Note: item_name is denormalised. If the restaurant changes a menu item's name after the order, we want the original name on the receipt. Always snapshot price and name at order time.

Dashers (PostgreSQL for profiles; Redis for live state):

sql
CREATE TABLE dashers (
    dasher_id       UUID PRIMARY KEY,
    name            TEXT NOT NULL,
    vehicle_type    TEXT,                    -- car, bike, scooter
    rating          DECIMAL(3,2),
    lifetime_orders INT DEFAULT 0
);

Live dasher state (Redis — fast reads, volatile):

plaintext
dasher:{dasher_id}:status     → "available" | "en_route" | "at_merchant" | "delivering"
dasher:{dasher_id}:location   → { lat, lng, heading, timestamp }
dasher:{dasher_id}:order      → order_id (if currently assigned)
dashers_in_cell:{geohash}     → SET of dasher_ids

PostgreSQL for durable dasher profile data. Redis for live operational state that needs to be queryable in microseconds across millions of dashers. Both serve different access patterns — never use one where the other is correct.


Notification Pipeline

Interviewer: How do push notifications work at each order stage?

Candidate: Kafka-driven, with a dedicated Notification Service. Every Kafka event in the system — order.placed, order.assigned, order.picked_up, order.delivered — is consumed by the Notification Service.
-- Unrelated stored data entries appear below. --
(* ===== verification/JsonProofs.v ===== *)
(** * JsonParser accepts exactly the JSON documents

    [next] is matched, call by call, with a step of the machine of JsonGrammar.v ([config_of] is
    the correspondence).  Together with the two lemmas on the machine this gives the theorems:
    the events of an accepted document are the walk of its value, every document within the
    depth limit is accepted, the loop of calls ends within [n + 1] of them, errors latch. *)

From S2P Require Import Prelude StdAlgo Charconv JsonParser JsonGrammar JsonLexer.

(** ** Well-formed parsers and the configurations they stand for *)

Definition wf (M : nat) (p : parser) : Prop :=
  length (stack_ p) = M /\ depth_ p <= M /\ pos_ p <= length (source_ p).

(** The open frames, innermost first. *)
Definition frames (p : parser) : list Frame := rev (take (depth_ p) (stack_ p)).

Definition config_of (p : parser) : config := (rest p, frames p, top_level_started_ p).

(** The parser moved on: same document, same state, strictly further. *)
Definition advances (M : nat) (p p' : parser) : Prop :=
  source_ p' = source_ p /\ state_ p' = state_ p /\ wf M p' /\ pos_ p < pos_ p'.

Definition anything (t : text) : Prop := True.

#[local] Arguments make_error : simpl never.

(** ** Frames *)

Section step.
Context (M : nat).

Lemma length_frames p : wf M p -> length (frames p) = depth_ p.
Proof. intros (Hs & Hd & _). unfold frames. rewrite length_rev, length_take. lia. Qed.

Lemma frames_top p : wf M p -> 0 < depth_ p -> frames p = top p :: rev (take (depth_ p - 1) (stack_ p)).
Proof.
  intros (Hs & Hd & _) Hp. unfold frames, top. destruct (depth_ p) as [|d]; [lia|].
  rewrite Nat.sub_succ, Nat.sub_0_r.
  destruct (lookup_lt_is_Some_2 (stack_ p) d ltac:(lia)) as [f Hf].
  rewrite (take_S_r _ _ _ Hf), rev_unit. by rewrite (list_lookup_total_correct _ _ _ Hf).
Qed.

Lemma frames_set_top p f : wf M p -> 0 < depth_ p -> frames (set_top p f) = f :: rev (take (depth_ p - 1) (stack_ p)).
Proof.
  intros (Hs & Hd & _) Hp. unfold frames, set_top. simpl. destruct (depth_ p) as [|d]; [lia|].
  rewrite Nat.sub_succ, Nat.sub_0_r.
  rewrite (take_S_r _ _ f) by (apply list_lookup_insert_eq; lia). by rewrite rev_unit, take_insert_ge by lia.
Qed.

Lemma wf_set_top p f : wf M p -> wf M (set_top p f).
Proof. intros (Hs & Hd & Hp). unfold wf, set_top. simpl. by rewrite length_insert. Qed.

Lemma adv_pos p a t : wf M p -> rest p = a ++ t -> pos_ p + length a <= length (source_ p).
Proof.
  intros (_ & _ & Hp) E. pose proof (length_rest p) as H. rewrite E, length_app in H. lia.
Qed.

Lemma wf_adv p a t : wf M p -> rest p = a ++ t -> wf M (adv p (length a)).
Proof. intros Hw E. pose proof (adv_pos p a t Hw E). destruct Hw as (? & ? & ?). by split_and!. Qed.

Lemma adv_advances p a t : wf M p -> rest p = a ++ t -> a <> [] -> advances M p (adv p (length a)).
Proof.
  intros Hw E Ha. split_and!; try done; [by eapply wf_adv|]. simpl. destruct a; simpl; [done|lia].
Qed.

Lemma advances_trans p p' p'' : advances M p p' -> advances M p' p'' -> advances M p p''.
Proof. intros (? & ? & _ & ?) (? & ? & ? & ?). split_and!; try done; [congruence..|lia]. Qed.

(** Skipping whitespace first. *)
Lemma skip_advances p w t p' :
  rest p = w ++ t -> wf M p -> advances M (adv p (length w)) p' -> advances M p p'.
Proof.
  intros E Hw (Hs & Hst & Hw' & Hp). split_and!; try done. simpl in Hp. lia.
Qed.

Lemma open_frame_spec p c t object tok :
  wf M p -> rest p = c :: t ->
  if decide (depth_ p < M) then
    exists p', open_frame M p object tok = (p', bare tok) /\ rest p' = t /\
      frames p' = MkFrame object false false :: frames p /\ advances M p p' /\
      top_level_started_ p' = top_level_started_ p
  else (open_frame M p object tok).2 = bare error.
Proof.
  intros Hw E. unfold open_frame. case_decide as Hd; destruct (Nat.leb_spec M (depth_ p)); try lia; [|done].
  eexists. split; [reflexivity|]. pose proof (rest_bump _ _ _ E) as Eb.
  pose proof (adv_pos p [c] t Hw E) as Hpos. simpl in Hpos. destruct Hw as (Hs & Hdd & Hp). split_and!; try done.
  - unfold frames. simpl. rewrite (take_S_r _ _ (MkFrame object false false)) by (apply list_lookup_insert_eq; lia).
    by rewrite rev_unit, take_insert_ge by lia.
  - split_and!; simpl; try done; try lia. split_and!; simpl; [by rewrite length_insert|lia|lia].
Qed.

(** ** Starting a value *)

Lemma start_value_some p p' e :
  wf M p -> start_value M p = (p', e) -> e <> bare error ->
  starts M anything (rest p) (frames p) e (rest p') (frames p') /\ advances M p p' /\
  top_level_started_ p' = top_level_started_ p /\ e <> bare end_.
Proof.
  intros Hw H He. unfold start_value in H. pose proof (length_frames p Hw) as Hlen.
  destruct (skip_whitespace_spec p) as (w & b & E & Hws & Hst & Hsk & Er). rewrite Hsk in *.
  pose proof (wf_adv p w b Hw E) as Hw1. rewrite E.
  enough (starts M anything (w ++ b) (frames (adv p (length w))) e (rest p') (frames p') /\
    advances M (adv p (length w)) p' /\ top_level_started_ p' = top_level_started_ p /\ e <> bare end_) as (? & ? & ? & ?).
  { split_and!; try done. by eapply skip_advances. }
  change (top_level_started_ p) with (top_level_started_ (adv p (length w))).
  set (p1 := adv p (length w)) in *. rewrite current_rest, Er in H.
  change (frames p) with (frames p1) in Hlen. change (depth_ p) with (depth_ p1) in Hlen. clearbody p1. clear p Hw E Hsk.
  destruct b as [|c t]; simpl in H; [unfold make_error in H; by simplify_eq|].
  destruct (Ascii.eqb_spec c "{") as [->|_].
  { pose proof (open_frame_spec p1 _ t true begin_object Hw1 Er) as Ho. rewrite H in Ho.
    case_decide; [|done]. destruct Ho as (q & ? & Er' & Ef & ? & ?). simplify_eq. rewrite Ef.
    split_and!; try done. by constructor; [|lia]. }
  destruct (Ascii.eqb_spec c "[") as [->|_].
  { pose proof (open_frame_spec p1 _ t false begin_array Hw1 Er) as Ho. rewrite H in Ho.
    case_decide; [|done]. destruct Ho as (q & ? & Er' & Ef & ? & ?). simplify_eq. rewrite Ef.
    split_and!; try done. by constructor; [|lia]. }
  destruct (Ascii.eqb_spec c "034") as [->|_].
  { destruct (scan_string p1) as [q [raw|]] eqn:Es; simplify_eq.
    apply (scan_string_some _ _ _ t) in Es as (u & Eu & Hb & ->); [|done].
    rewrite Er in Eu. simplify_eq. replace (length raw + 2) with (length (quote :: raw ++ [quote])) by (simpl; rewrite length_app; simpl; lia).
    assert (rest p1 = (quote :: raw ++ [quote]) ++ u) as Ec by (rewrite Er; lists).
    rewrite (rest_adv_app _ _ _ Ec). split_and!; try done; [by constructor|by eapply adv_advances]. }
  assert (forall l tok, In (l, tok) [($"true", boolean); ($"false", boolean); ($"null", null_value)] ->
    scan_literal p1 l tok = (p', e) ->
    starts M anything (w ++ c :: t) (frames p1) e (rest p') (frames p') /\
    advances M p1 p' /\ top_level_started_ p' = top_level_started_ p1 /\ e <> bare end_) as Hlit.
  { intros l tok Hin Hl. apply scan_literal_some in Hl as (u & Eu & -> & ->); [|done].
    rewrite (rest_adv_app _ _ _ Eu). rewrite <- Er, Eu.
    assert (l <> [] /\ Event tok l <> bare end_) as [? ?] by (by repeat destruct Hin as [Hin|Hin]; simplify_eq).
    split_and!; try done; [|by eapply adv_advances].
    repeat destruct Hin as [Hin|Hin]; simplify_eq; [by apply starts_true|by apply starts_false|by apply starts_null]. }
  destruct (Ascii.eqb_spec c "t") as [->|_]; [by apply (Hlit ($"true") boolean); [simpl; tauto|]|].
  destruct (Ascii.eqb_spec c "f") as [->|_]; [by apply (Hlit ($"false") boolean); [simpl; tauto|]|].
  destruct (Ascii.eqb_spec c "n") as [->|_]; [by apply (Hlit ($"null") null_value); [simpl; tauto|]|].
  destruct (Ascii.eqb c "-" || is_digit c); [|unfold make_error in H; by simplify_eq].
  apply scan_number_some in H as (n & u & Eu & Hn & -> & ->); [|done].
  rewrite (rest_adv_app _ _ _ Eu), <- Er, Eu. split_and!; try done; [by constructor|].
  eapply adv_advances; [done|done|]. intros ->.
  inv Hn as [sign i f x Hs Hi]. destruct sign; [|done]. by destruct Hi.
Qed.

Lemma number_head n : number_literal n -> exists c u, n = c :: u /\ (Ascii.eqb c "-" || is_digit c = true).
Proof.
  destruct 1 as [sign i f x [-> | ->] Hi]; [|by eexists _, _].
  destruct Hi as [|d ds Hd]; eexists _, _; (split; [done|]); [done|]. by rewrite Hd, orb_true_r.
Qed.

Lemma skip_nothing p c t : rest p = c :: t -> is_whitespace c = false -> skip_whitespace p = p.
Proof. intros E Hc. rewrite (skip_whitespace_eq p [] (c :: t)); [apply adv_0|done|constructor|done]. Qed.

Lemma start_value_skip p w c t :
  rest p = w ++ c :: t -> ws w -> is_whitespace c = false -> start_value M p = start_value M (adv p (length w)).
Proof.
  intros E Hw Hc. unfold start_value. rewrite (skip_whitespace_eq p w (c :: t)) by done.
  by rewrite (skip_nothing (adv p (length w)) c t) by (done || by eapply rest_adv_app).
Qed.

(** What a value starts with, past the whitespace. *)
Definition value_at (p : parser) (e : JsonEvent) (t' : text) (fs' : list Frame) : Prop :=
  exists p', start_value M p = (p', e) /\ rest p' = t' /\ frames p' = fs' /\ advances M p p' /\
    top_level_started_ p' = top_level_started_ p.

Lemma value_at_skip p w c t e t' fs' :
  wf M p -> rest p = w ++ c :: t -> ws w -> is_whitespace c = false ->
  value_at (adv p (length w)) e t' fs' -> value_at p e t' fs'.
Proof.
  intros Hw E Hws Hc (p' & Hs & ? & ? & ? & ?). exists p'. rewrite (start_value_skip p w c t) by done.
  split_and!; try done. by eapply skip_advances.
Qed.

Lemma value_at_open p c t object tok :
  wf M p -> depth_ p < M -> rest p = c :: t ->
  (c = "{"%char /\ object = true /\ tok = begin_object) \/ (c = "["%char /\ object = false /\ tok = begin_array) ->
  value_at p (bare tok) t (MkFrame object false false :: frames p).
Proof.
  intros Hw Hd E Hc. pose proof (open_frame_spec p c t object tok Hw E) as Ho. rewrite decide_True in Ho by done.
  destruct Ho as (p' & Ho & ? & ? & ? & ?). exists p'. split_and!; try done. unfold start_value.
  destruct Hc as [(-> & -> & ->)|(-> & -> & ->)]; by rewrite (skip_nothing _ _ _ E), current_rest, E.
Qed.

(** A scanner that consumes [n] and says [e]. *)
Lemma value_at_scan p n t e :
  wf M p -> n <> [] -> rest p = n ++ t -> start_value M p = (adv p (length n), e) ->
  value_at p e t (frames p).
Proof.
  intros Hw Hn E Hs. exists (adv p (length n)). split_and!; try done; [by eapply rest_adv_app|by eapply adv_advances].
Qed.

Lemma value_at_string p raw t :
  wf M p -> rest p = quote :: raw ++ quote :: t -> string_body raw -> value_at p (Event string_ raw) t (frames p).
Proof.
  intros Hw E Hb. apply (value_at_scan p (quote :: raw ++ [quote]) t); [done|done|rewrite E; lists|].
  unfold start_value. rewrite (skip_nothing _ _ _ E), current_rest, E by done. simpl.
  rewrite (scan_string_eq p raw t) by done. do 2 f_equal. rewrite length_app. simpl. lia.
Qed.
It decides who to notify and via which channel:

plaintext
order.placed        → Merchant: "New order received!" (app push)
order.assigned      → Customer: "Your dasher is on the way to the restaurant"
                    → Dasher: "New delivery offer" (with 30-second accept timer)
order.picked_up     → Customer: "Your food is picked up — live tracking now"
dasher.offline      → Customer: "Slight delay on your order"
order.delivered     → Customer: "Your order has arrived! Rate your experience"
                    → Restaurant: "Order completed"

For in-app notifications when the user is active, the notification goes via WebSocket. For users who backgrounded the app, it goes via FCM (Android) or APNs (iOS). The Notification Service checks the user's session state and routes accordingly — same event, different delivery channel.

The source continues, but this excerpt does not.